-- About this exercise --
Please give back, exactly as written, only the line containing "(exists e, epochs" and every line after it until the data below ends.

════════════════

Lemma accepted_claim_is_due_witness :
  claim_staker toy_sha claimed_chain 0 (toy_key 2) 67 demo_proof 151 true = None.
Proof.
  refine (proj2 (proj2 (accepted_claim_is_due toy_sha toy_ed toy_sha_length committed_chain claimed_chain committed_epoch
    two_stakers 0 100 77 (toy_key 2) 67 demo_proof 150 true _ _ _ _ _ _ _ _ _)) 67 demo_proof 151 true).
  - repeat constructor; cbn; lia.
  - cbn; lia.
  - unfold U64_MAX; lia.
  - reflexivity.
  - reflexivity.
  - reflexivity.
  - unfold U64_MAX; lia.
  - vm_compute. repeat constructor.
  - vm_compute. reflexivity.
Defined.

Definition demo_env : tick_env :=
  {| net := {| delivers := fun _ => true; harvested := 50; committer_authorized := true; now_ts := 500 |};
     config_readable := true; epoch_readable := true; holders := Ok [toy_key 9]; stake_accounts := Ok (map demo_stake two_stakers);
     slot := 7; has_db := true; insert_ok := true; maxHarvestAccounts := 10 |}.

(** The chain after epoch 0 has been closed, with 50 collected. *)
Definition closed_chain : chain := (runTick toy_sha toy_ed demo_env (init_config demo_config 0) []).1.2.

Lemma closed_chain_reachable : rtc (program_step toy_sha) (init_config demo_config 0) closed_chain.
Proof.
  eapply rtc_l; [|eapply rtc_once].
  - apply (ps_harvest toy_sha _ 1 50 true). vm_compute. reflexivity.
  - apply (ps_process toy_sha _ 0 500 true). vm_compute. reflexivity.
Qed.

Lemma crank_never_distributes_witness :
  (exists e, epochs closed_chain !! 0 = Some e /\ ep_status e = Splitting /\ staker_amount e = 25 /\
     epochs (runTick toy_sha toy_ed demo_env closed_chain []).1.2 !! 0 = Some e) /\
  Forall closes_or_harvests (runTick toy_sha toy_ed demo_env closed_chain []).1.1.
Proof.
  pose proof (crank_never_distributes toy_sha toy_ed demo_config 0 closed_chain demo_env [] closed_chain_reachable) as H.
  destruct (runTick toy_sha toy_ed demo_env closed_chain []) as [[txs c'] db'].
  destruct H as (H1 & _ & H3). split; [|exact H1].
  destruct (epochs closed_chain !! 0) as [e|] eqn:E; [|vm_compute in E; discriminate E].
  exists e. split; [reflexivity|].
  assert (Hs : ep_status e = Splitting /\ staker_amount e = 25) by (vm_compute in E; injection E as <-; split; reflexivity).
  destruct Hs as [Hs Ha]. split; [exact Hs|]. split; [exact Ha|]. apply H3; [exact E|]. rewrite Hs. discriminate.
Defined.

════════════════

-- Task response --
  (exists e, epochs closed_chain !! 0 = Some e /\ ep_status e = Splitting /\ staker_amount e = 25 /\
     epochs (runTick toy_sha toy_ed demo_env closed_chain []).1.2 !! 0 = Some e) /\
  Forall closes_or_harvests (runTick toy_sha toy_ed demo_env closed_chain []).1.1.
Proof.
  pose proof (crank_never_distributes toy_sha toy_ed demo_config 0 closed_chain demo_env [] closed_chain_reachable) as H.
  destruct (runTick toy_sha toy_ed demo_env closed_chain []) as [[txs c'] db'].
  destruct H as (H1 & _ & H3). split; [|exact H1].
  destruct (epochs closed_chain !! 0) as [e|] eqn:E; [|vm_compute in E; discriminate E].
  exists e. split; [reflexivity|].
  assert (Hs : ep_status e = Splitting /\ staker_amount e = 25) by (vm_compute in E; injection E as <-; split; reflexivity).
  destruct Hs as [Hs Ha]. split; [exact Hs|]. split; [exact Ha|]. apply H3; [exact E|]. rewrite Hs. discriminate.
Defined.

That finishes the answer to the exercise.